Summary of distances between and across faces of all PRPs with known structures and sequence alignments.5

β turn	PDB Code	Face 1 (Å)	Face 2 (Å)	Face 3 (Å)	Face 4 (Å)	Face 1–3 (Å)	Face 2–4 (Å)	Face 1–2 (Å)	Face 1–4 (Å)
Type I & II	6OMX	10.88 ± 0.02	10.41 ± 0.14	10.82 ± 0.14	11.09 ± 0.15	15.16 ± 0.25	14.41 ± 0.25	10.47 ± 0.36	10.95 ± 0.13
	3N90	11.12 ± 0.18	11.02 ± 0.22	10.95 ± 0.18	11.68 ± 1.11	15.43 ± 0.34	14.89 ± 0.82	10.82 ± 0.21	11.00 ± 0.39
	2J8K	11.05 ± 0.12	10.99 ± 0.12	10.92 ± 0.13	10.95 ± 0.18	14.77 ± 0.51	14.99 ± 0.31	10.51 ± 0.25	11.05 ± 0.13
Type II	2O6W	11.28 ± 0.37	11.06 ± 0.12	11.24 ± 0.18	10.88 ± 0.27	14.93 ± 0.38	15.51 ± 0.43	10.52 ± 0.13	11.82 ± 0.51
	3DU1	11.10 ± 0.12	11.09 ± 0.11	11.07 ± 0.22	11.05 ± 0.25	15.29 ± 0.50	15.02 ± 0.48	10.52 ± 0.23	11.40 ± 0.21
	Average	11.13 ± 0.22	11.04 ± 0.15	11.04 ± 0.22	11.10 ± 0.56	15.10 ± 0.53	15.08 ± 0.55	10.57 ± 0.24	11.33 ± 0.43
Type II &IV	2XTW	12.08 ± 0.53	11.44 ± 0.55	10.57 ± 1.27	10.95 ± 0.77	15.22 ± 0.54	11.08 ± 1.40	11.08 ± 0.87	12.09 ± 1.46
	2W7Z	11.84 ± 0.96	11.01 ± 0.39	11.40 ± 0.14	11.77 ± 0.76	16.01 ± 2.38	15.86 ± 1.27	11.20 ± 0.98	13.39 ± 0.88
	2XT2	11.79 ± 0.74	11.18 ± 0.29	10.92 ± 1.59	11.46 ± 0.72	15.71 ± 1.22	16.30 ± 0.50	10.74 ± 0.62	12.60 ± 0.64
	2G0Y	12.07 ± 0.29	11.24 ± 0.26	11.05 ± 0.18	10.99 ± 0.17	15.71 ± 0.23	15.45 ± 0.32	11.04 ± 0.13	12.04 ± 0.49
	2BM5	11.63 ± 0.57	11.54 ± 0.50	11.26 ± 0.49	10.98 ± 0.34	16.59 ± 0.91	15.14 ± 0.66	11.54 ± 0.92	11.87 ± 0.57
	6FLS	12.05 ± 0.42	12.26 ± 0.86	11.83 ± 0.47	11.37 ± 0.19	17.00 ± 1.37	16.69 ± 0.51	12.68 ± 0.79	12.37 ± 0.22
	3PSS	11.35 ± 0.57	10.70 ± 1.38	10.95 ± 0.37	11.90 ± 0.60	16.01 ± 1.51	15.19 ± 0.62	11.35 ± 0.57	12.14 ± 0.71
	Average	11.82 ± 0.68	11.35 ± 0.85	11.14 ± 0.95	11.37 ± 0.69	16.05 ± 1.49	15.83 ± 1.49	11.40 ± 0.98	12.35 ± 0.95

The distances of face 1,2,3,4 were measured from the carbonyl carbon of the first amino acids to that of the last amino acid.
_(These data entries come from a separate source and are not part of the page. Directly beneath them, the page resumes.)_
(* ===== verification/AqlRecorded.v ===== *)
(** The packets of [RecordedGraph] (src/crates/redline-dispatch/src/aql/replay.rs):
    a graph of dispatches over any number of queues, ordered by barrier packets
    on the signals of their dependencies. *)

From S2P Require Import Prelude Ir Packet Queue AqlGraph AqlOrder AqlBatch.

(** ** Chunks *)

Lemma chunks_fuel_concat {A} fuel n (l : list A) : n ≠ 0 → length l ≤ fuel → concat (chunks_fuel fuel n l) = l.
Proof.
  intros Hn. revert l. induction fuel as [|fuel IH]; intros l Hl; [by destruct l; [|cbn in Hl; lia]|].
  destruct l as [|x l]; [done|]. cbn [chunks_fuel concat]. rewrite IH by (rewrite length_drop; cbn in *; lia). by rewrite take_drop.
Qed.

Lemma chunks_concat {A} n (l : list A) : n ≠ 0 → concat (chunks n l) = l.
Proof. intros Hn. by apply chunks_fuel_concat. Qed.

Lemma elem_of_concat {A} (ls : list (list A)) x : x ∈ concat ls ↔ ∃ l, l ∈ ls ∧ x ∈ l.
Proof. rewrite list_elem_of_In, in_concat. by setoid_rewrite list_elem_of_In. Qed.

Lemma chunks_elem {A} n (l : list A) x : n ≠ 0 → x ∈ l → ∃ c, c ∈ chunks n l ∧ x ∈ c.
Proof. intros Hn Hx. rewrite <- (chunks_concat n l Hn) in Hx. by apply elem_of_concat in Hx. Qed.

Lemma chunks_sub {A} n (l : list A) c x : n ≠ 0 → c ∈ chunks n l → x ∈ c → x ∈ l.
Proof. intros Hn Hc Hx. rewrite <- (chunks_concat n l Hn). apply elem_of_concat. eauto. Qed.

(** ** The promise *)

(** What a recorded graph promises. *)
Record recorded_order (queue_count : nat) (nodes : list RecordedDispatch) (final : Z) (pushes : list push) (place : nat → nat) : Prop := {
  ro_kernel i d : nodes !! i = Some d → rd_lane d < queue_count ∧ ∃ completion x, pushes !! place i = Some x ∧
    kernel_spec (rd_lane d) d completion RECORDED_DISPATCH x;
  ro_only m l k : pushes !! m = Some (l, KernelPacket k) → ∃ i, i < length nodes ∧ m = place i;
  ro_increasing i j : i < j → j < length nodes → place i < place j;
  ro_final m l x : pushes !! m = Some (l, x) → packet_completion x = final ↔ S m = length pushes;
  ro_runnable : runnable pushes;
  ro_dependency start stop i j d : aql_execution pushes start stop → nodes !! j = Some d → i ∈ rd_dependencies d →
    (stop (place i) ≤ start (place j))%Z;
  ro_queue start stop i j di dj : aql_execution pushes start stop → i < j → nodes !! i = Some di → nodes !! j = Some dj →
    rd_lane di = rd_lane dj → (stop (place i) ≤ start (place j))%Z;
  ro_end start stop i : aql_execution pushes start stop → i < length nodes → (stop (place i) ≤ stop (length pushes - 1)%nat)%Z }.

(** ** Blocks *)

Section recorded.
Context (sig : nat → Z) (final : Z) (nodes : list RecordedDispatch).
Local Abbreviation n := (length nodes).
Context (Hinj : ∀ i j, i < n → j < n → sig i = sig j → i = j) (Hnz : ∀ i, i < n → sig i ≠ 0%Z).
Context (Hfinal : final ≠ 0%Z) (Hfsig : ∀ i, i < n → sig i ≠ final).
Context (Hearlier : ∀ i d v, nodes !! i = Some d → v ∈ rd_dependencies d → v < i).

(** Barriers of a queue that wait for a set of signals. *)
Record waits_for (lane : nat) (signals : list Z) (barriers : list push) : Prop := {
  wf_shape x : x ∈ barriers → ∃ p, x = (lane, BarrierPacket p) ∧ bap_completion_signal p = 0%Z ∧
    ∀ s, s ∈ bap_dependency_signals p → s ∈ signals ∨ s = 0%Z;
  wf_all s : s ∈ signals → ∃ p, (lane, BarrierPacket p) ∈ barriers ∧ s ∈ bap_dependency_signals p }.

Lemma chunks_wait lane signals policy barriers :
  try_map (λ chunk, barrier lane chunk 0 policy) (chunks BARRIER_DEPENDENCY_CAPACITY signals) = Ok barriers →
  waits_for lane signals barriers.
Proof using Type.
  clear. intros H. apply try_map_Ok in H. assert (BARRIER_DEPENDENCY_CAPACITY ≠ 0) as Hcap by done. split.
  - intros x [i Hi]%list_elem_of_lookup_1. destruct (Forall2_lookup_r _ _ _ _ _ H Hi) as (c & Hc & Hb).
    apply barrier_Ok in Hb as (p & -> & _ & Hz & _ & Hsub & _). exists p. split; [done|]. split; [done|]. intros s Hs.
    destruct (Hsub s Hs) as [Hin|?]; [left|by right]. eapply (chunks_sub _ _ c); [done|by eapply list_elem_of_lookup_2|done].
  - intros s Hs. destruct (chunks_elem BARRIER_DEPENDENCY_CAPACITY signals s Hcap Hs) as (c & [i Hi]%list_elem_of_lookup_1 & Hin).
    destruct (Forall2_lookup_l _ _ _ _ _ H Hi) as (x & Hx & Hb). apply barrier_Ok in Hb as (p & -> & _ & _ & _ & _ & Hall).
    exists p. split; [by eapply list_elem_of_lookup_2|]. by apply Hall.
Qed.

Definition node_block (entry : nat * RecordedDispatch) (b : list push) : Prop :=
  let '(i, d) := entry in ∃ barriers x, b = barriers ++ [x] ∧ waits_for (rd_lane d) (sig <$> rd_dependencies d) barriers ∧
    kernel_spec (rd_lane d) d (sig i) RECORDED_DISPATCH x.

Context (bs : list (list push)) (Hbs : Forall2 node_block (enumerate nodes) bs).
Context (leaves : list nat) (Hleaves : ∀ i, i < n → i ∈ leaves ∨ ∃ j d, nodes !! j = Some d ∧ i ∈ rd_dependencies d).
Context (Hleaves_lt : ∀ i, i ∈ leaves → i < n).
Context (terminal : list push) (Hterminal : waits_for 0 (sig <$> leaves) terminal).
Context (last_push : push) (Hlast : barrier_spec 0 [] final CROSS_QUEUE_BARRIER last_push).
Local Abbreviation pushes := (concat bs ++ terminal ++ [last_push]).

(** The position of the kernel of a node. *)
Definition kernel_at (i : nat) : nat := block_offset bs (S i) - 1.

Lemma node_at_block i d : nodes !! i = Some d → ∃ barriers x, bs !! i = Some (barriers ++ [x]) ∧
  waits_for (rd_lane d) (sig <$> rd_dependencies d) barriers ∧ kernel_spec (rd_lane d) d (sig i) RECORDED_DISPATCH x ∧
  kernel_at i = block_offset bs i + length barriers.
Proof using Hbs.
  intros Hi. destruct (Forall2_lookup_l _ _ _ i (i, d) Hbs) as (b & Hb & barriers & x & -> & Hw & Hk); [by rewrite lookup_enumerate, Hi|].
  exists barriers, x. split; [done|]. split; [done|]. split; [done|]. unfold kernel_at. rewrite (block_offset_S bs i _ Hb), length_app. cbn. lia.
Qed.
The distances between faces 1 and 3 were measured from the carbonyl carbon in face 1 i position to that in face 3 i position. The distances of face 2–4 are measured from the carbonyl carbon in face 2 i position to that in face 4 i position. The distances of face 1–2 are measured from the carbonyl carbon in face 1 i position to that in face 2 i position. The distances of face 1–4 are measured from the carbonyl carbon in face 1 i position to that in face 4 i position.

Conclusion

Alr5209 from Nostoc sp. PCC 7120 represents the first PRP structure that includes type I β turns in its Rfr fold. A combined analysis of its sequence and structure allowed us to investigate how type I β turns, along with type II and type IV β turns can be accommodated into Rfr folds, to characterize the consequences that the occurrence of type I β turns has on the right-handed β-helical coil structure, and to significantly expand our understanding of the consensus sequence observed in pentapeptide repeat protein domains. The thermal titration measurements obtained from CD experiments added to our understanding of how the relative thermal stability PRPs depends on the number of coils comprising the Rfr fold. While an understanding of the biochemical function of Alr5209 remains unknown, genomic analysis indicated that it may play a role in oxidative phosphorylation, however confirmation of such a role will require further examination.

Declaration of Competing Interest

The authors declare that they have no known competing financial interests or personal relationships that could have appeared to influence the work reported in this paper.